[WORK INSTRUCTIONS]: Repeat every record below exactly as written.
SUPPLIED ENTRIES: Begin
(** * GPS Telegram bot: route decomposition and live guidance

    Shallow embedding of [src/guide.py] (class [Guide]) and of the
    guidance part of [src/main_bot.py].

    Modelling conventions.
    - Python floats are modelled by rationals [Q]: comparisons, additions
      and subtractions are exact, rounding is not modelled.
    - The packages [haversine], [osmnx] and [networkx] are not part of the
      repository.  The great-circle distance and the compass bearing are
      section variables; the street graph is a record of look-up functions
      ([Graph]).
    - A Python exception is a value [Err e] of the type [result].
    - The elements of a route are dynamically typed in the source (a
      coordinate tuple, an [int] OpenStreetMap id, or [None]); they are the
      three constructors of [waypoint].
    - Text messages sent to the user are modelled by their content (a
      constructor of [event]), except for the turning message, which is the
      string of the source. *)

From Stdlib Require Import ZArith QArith Qabs Qround List String Ascii Bool
  Lia Lqa.
Import ListNotations.

Local Open Scope Z_scope.

(** ** Exceptions *)

Inductive exn : Type :=
| KeyError
| IndexError
| TypeError
| ExternalError (name : string).

Inductive result (A : Type) : Type :=
| Ok (a : A)
| Err (e : exn).

Arguments Ok {A} a.
Arguments Err {A} e.

Definition bind {A B : Type} (r : result A) (k : A -> result B) : result B :=
  match r with
  | Ok a => k a
  | Err e => Err e
  end.

Declare Scope result_scope.
Delimit Scope result_scope with result.
Notation "x <- r ;; k" := (bind r (fun x => k))
  (at level 61, r at next level, right associativity) : result_scope.
Local Open Scope result_scope.

Definition of_option {A : Type} (e : exn) (o : option A) : result A :=
  match o with
  | Some a => Ok a
  | None => Err e
  end.

(** ** Comparisons on rationals, as booleans *)

Definition Qltb (x y : Q) : bool := negb (Qle_bool y x).

(** ** Python lists: indexing with negative indices, [pop] *)

Definition py_get {A : Type} (l : list A) (i : Z) : result A :=
  let n := Z.of_nat (List.length l) in
  if (0 <=? i) && (i <? n) then of_option IndexError (nth_error l (Z.to_nat i))
  else if (- n <=? i) && (i <? 0) then
    of_option IndexError (nth_error l (Z.to_nat (n + i)))
  else Err IndexError.

Fixpoint set_nth {A : Type} (l : list A) (k : nat) (a : A) : list A :=
  match l, k with
  | [], _ => []
  | _ :: t, O => a :: t
  | x :: t, S k' => x :: set_nth t k' a
  end.

Definition py_set {A : Type} (l : list A) (i : Z) (a : A) : result (list A) :=
  let n := Z.of_nat (List.length l) in
  if (0 <=? i) && (i <? n) then Ok (set_nth l (Z.to_nat i) a)
  else if (- n <=? i) && (i <? 0) then Ok (set_nth l (Z.to_nat (n + i)) a)
  else Err IndexError.

Definition py_pop {A : Type} (l : list A) : result (list A) :=
  match l with
  | [] => Err IndexError
  | _ => Ok (removelast l)
  end.

(** ** Data model *)

Definition Coordinates : Type := (Q * Q)%type.   (* (latitude, longitude) *)
Definition OSMid : Type := Z.

Inductive waypoint : Type :=
| WCoords (c : Coordinates)
| WNode (n : OSMid)
| WNone.

(** [isinstance(w, OSMid)] *)
Definition is_OSMid (w : waypoint) : bool :=
  match w with
  | WNode _ => true
  | _ => false
  end.

Record RouteLeg : Type := mkLeg {
  leg_src : waypoint;
  leg_current_name : option string;
  leg_length : option Q;
  leg_mid : waypoint;
  leg_next_name : option string;
  leg_dst : waypoint;
  leg_angle : option Q
}.

Definition set_src (l : RouteLeg) (v : waypoint) : RouteLeg :=
  mkLeg v (leg_current_name l) (leg_length l) (leg_mid l) (leg_next_name l)
        (leg_dst l) (leg_angle l).
Definition set_current_name (l : RouteLeg) (v : option string) : RouteLeg :=
  mkLeg (leg_src l) v (leg_length l) (leg_mid l) (leg_next_name l)
        (leg_dst l) (leg_angle l).
Definition set_length (l : RouteLeg) (v : option Q) : RouteLeg :=
  mkLeg (leg_src l) (leg_current_name l) v (leg_mid l) (leg_next_name l)
        (leg_dst l) (leg_angle l).
Definition set_mid (l : RouteLeg) (v : waypoint) : RouteLeg :=
  mkLeg (leg_src l) (leg_current_name l) (leg_length l) v (leg_next_name l)
        (leg_dst l) (leg_angle l).
Definition set_next_name (l : RouteLeg) (v : option string) : RouteLeg :=
  mkLeg (leg_src l) (leg_current_name l) (leg_length l) (leg_mid l) v
        (leg_dst l) (leg_angle l).
Definition set_dst (l : RouteLeg) (v : waypoint) : RouteLeg :=
  mkLeg (leg_src l) (leg_current_name l) (leg_length l) (leg_mid l)
        (leg_next_name l) v (leg_angle l).
Definition set_angle (l : RouteLeg) (v : option Q) : RouteLeg :=
  mkLeg (leg_src l) (leg_current_name l) (leg_length l) (leg_mid l)
        (leg_next_name l) (leg_dst l) v.

(** The attribute dictionary of an edge: [.get('name')], [.get('length')]. *)
Record EdgeData : Type := mkEdge {
  edge_name : option string;
  edge_length : option Q
}.

(** The street graph, as far as [Guide] reads it.
    - [nodes n] is [(graph.nodes[n]['y'], graph.nodes[n]['x'])];
    - [adj u v] is [graph[u][v][0]];
    - [nearest_edges x y] is [ox.distance.nearest_edges(G, X=x, Y=y)];
    - [shortest_path s t] is [nx.shortest_path(G, source=s, target=t)]. *)
Record Graph : Type := mkGraph {
  nodes : OSMid -> option Coordinates;
  adj : OSMid -> OSMid -> option EdgeData;
  nearest_edges : Q -> Q -> result (OSMid * OSMid * Z);
  shortest_path : OSMid -> OSMid -> result (list OSMid)
}.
SUPPLIED ENTRIES: End
[FINISHED EXERCISE]:
(** * GPS Telegram bot: route decomposition and live guidance

    Shallow embedding of [src/guide.py] (class [Guide]) and of the
    guidance part of [src/main_bot.py].

    Modelling conventions.
    - Python floats are modelled by rationals [Q]: comparisons, additions
      and subtractions are exact, rounding is not modelled.
    - The packages [haversine], [osmnx] and [networkx] are not part of the
      repository.  The great-circle distance and the compass bearing are
      section variables; the street graph is a record of look-up functions
      ([Graph]).
    - A Python exception is a value [Err e] of the type [result].
    - The elements of a route are dynamically typed in the source (a
      coordinate tuple, an [int] OpenStreetMap id, or [None]); they are the
      three constructors of [waypoint].
    - Text messages sent to the user are modelled by their content (a
      constructor of [event]), except for the turning message, which is the
      string of the source. *)

From Stdlib Require Import ZArith QArith Qabs Qround List String Ascii Bool
  Lia Lqa.
Import ListNotations.

Local Open Scope Z_scope.

(** ** Exceptions *)

Inductive exn : Type :=
| KeyError
| IndexError
| TypeError
| ExternalError (name : string).

Inductive result (A : Type) : Type :=
| Ok (a : A)
| Err (e : exn).

Arguments Ok {A} a.
Arguments Err {A} e.

Definition bind {A B : Type} (r : result A) (k : A -> result B) : result B :=
  match r with
  | Ok a => k a
  | Err e => Err e
  end.

Declare Scope result_scope.
Delimit Scope result_scope with result.
Notation "x <- r ;; k" := (bind r (fun x => k))
  (at level 61, r at next level, right associativity) : result_scope.
Local Open Scope result_scope.

Definition of_option {A : Type} (e : exn) (o : option A) : result A :=
  match o with
  | Some a => Ok a
  | None => Err e
  end.

(** ** Comparisons on rationals, as booleans *)

Definition Qltb (x y : Q) : bool := negb (Qle_bool y x).

(** ** Python lists: indexing with negative indices, [pop] *)

Definition py_get {A : Type} (l : list A) (i : Z) : result A :=
  let n := Z.of_nat (List.length l) in
  if (0 <=? i) && (i <? n) then of_option IndexError (nth_error l (Z.to_nat i))
  else if (- n <=? i) && (i <? 0) then
    of_option IndexError (nth_error l (Z.to_nat (n + i)))
  else Err IndexError.

Fixpoint set_nth {A : Type} (l : list A) (k : nat) (a : A) : list A :=
  match l, k with
  | [], _ => []
  | _ :: t, O => a :: t
  | x :: t, S k' => x :: set_nth t k' a
  end.

Definition py_set {A : Type} (l : list A) (i : Z) (a : A) : result (list A) :=
  let n := Z.of_nat (List.length l) in
  if (0 <=? i) && (i <? n) then Ok (set_nth l (Z.to_nat i) a)
  else if (- n <=? i) && (i <? 0) then Ok (set_nth l (Z.to_nat (n + i)) a)
  else Err IndexError.

Definition py_pop {A : Type} (l : list A) : result (list A) :=
  match l with
  | [] => Err IndexError
  | _ => Ok (removelast l)
  end.

(** ** Data model *)

Definition Coordinates : Type := (Q * Q)%type.   (* (latitude, longitude) *)
Definition OSMid : Type := Z.

Inductive waypoint : Type :=
| WCoords (c : Coordinates)
| WNode (n : OSMid)
| WNone.

(** [isinstance(w, OSMid)] *)
Definition is_OSMid (w : waypoint) : bool :=
  match w with
  | WNode _ => true
  | _ => false
  end.

Record RouteLeg : Type := mkLeg {
  leg_src : waypoint;
  leg_current_name : option string;
  leg_length : option Q;
  leg_mid : waypoint;
  leg_next_name : option string;
  leg_dst : waypoint;
  leg_angle : option Q
}.

Definition set_src (l : RouteLeg) (v : waypoint) : RouteLeg :=
  mkLeg v (leg_current_name l) (leg_length l) (leg_mid l) (leg_next_name l)
        (leg_dst l) (leg_angle l).
Definition set_current_name (l : RouteLeg) (v : option string) : RouteLeg :=
  mkLeg (leg_src l) v (leg_length l) (leg_mid l) (leg_next_name l)
        (leg_dst l) (leg_angle l).
Definition set_length (l : RouteLeg) (v : option Q) : RouteLeg :=
  mkLeg (leg_src l) (leg_current_name l) v (leg_mid l) (leg_next_name l)
        (leg_dst l) (leg_angle l).
Definition set_mid (l : RouteLeg) (v : waypoint) : RouteLeg :=
  mkLeg (leg_src l) (leg_current_name l) (leg_length l) v (leg_next_name l)
        (leg_dst l) (leg_angle l).
Definition set_next_name (l : RouteLeg) (v : option string) : RouteLeg :=
  mkLeg (leg_src l) (leg_current_name l) (leg_length l) (leg_mid l) v
        (leg_dst l) (leg_angle l).
Definition set_dst (l : RouteLeg) (v : waypoint) : RouteLeg :=
  mkLeg (leg_src l) (leg_current_name l) (leg_length l) (leg_mid l)
        (leg_next_name l) v (leg_angle l).
Definition set_angle (l : RouteLeg) (v : option Q) : RouteLeg :=
  mkLeg (leg_src l) (leg_current_name l) (leg_length l) (leg_mid l)
        (leg_next_name l) (leg_dst l) v.

(** The attribute dictionary of an edge: [.get('name')], [.get('length')]. *)
Record EdgeData : Type := mkEdge {
  edge_name : option string;
  edge_length : option Q
}.

(** The street graph, as far as [Guide] reads it.
    - [nodes n] is [(graph.nodes[n]['y'], graph.nodes[n]['x'])];
    - [adj u v] is [graph[u][v][0]];
    - [nearest_edges x y] is [ox.distance.nearest_edges(G, X=x, Y=y)];
    - [shortest_path s t] is [nx.shortest_path(G, source=s, target=t)]. *)
Record Graph : Type := mkGraph {
  nodes : OSMid -> option Coordinates;
  adj : OSMid -> OSMid -> option EdgeData;
  nearest_edges : Q -> Q -> result (OSMid * OSMid * Z);
  shortest_path : OSMid -> OSMid -> result (list OSMid)
}.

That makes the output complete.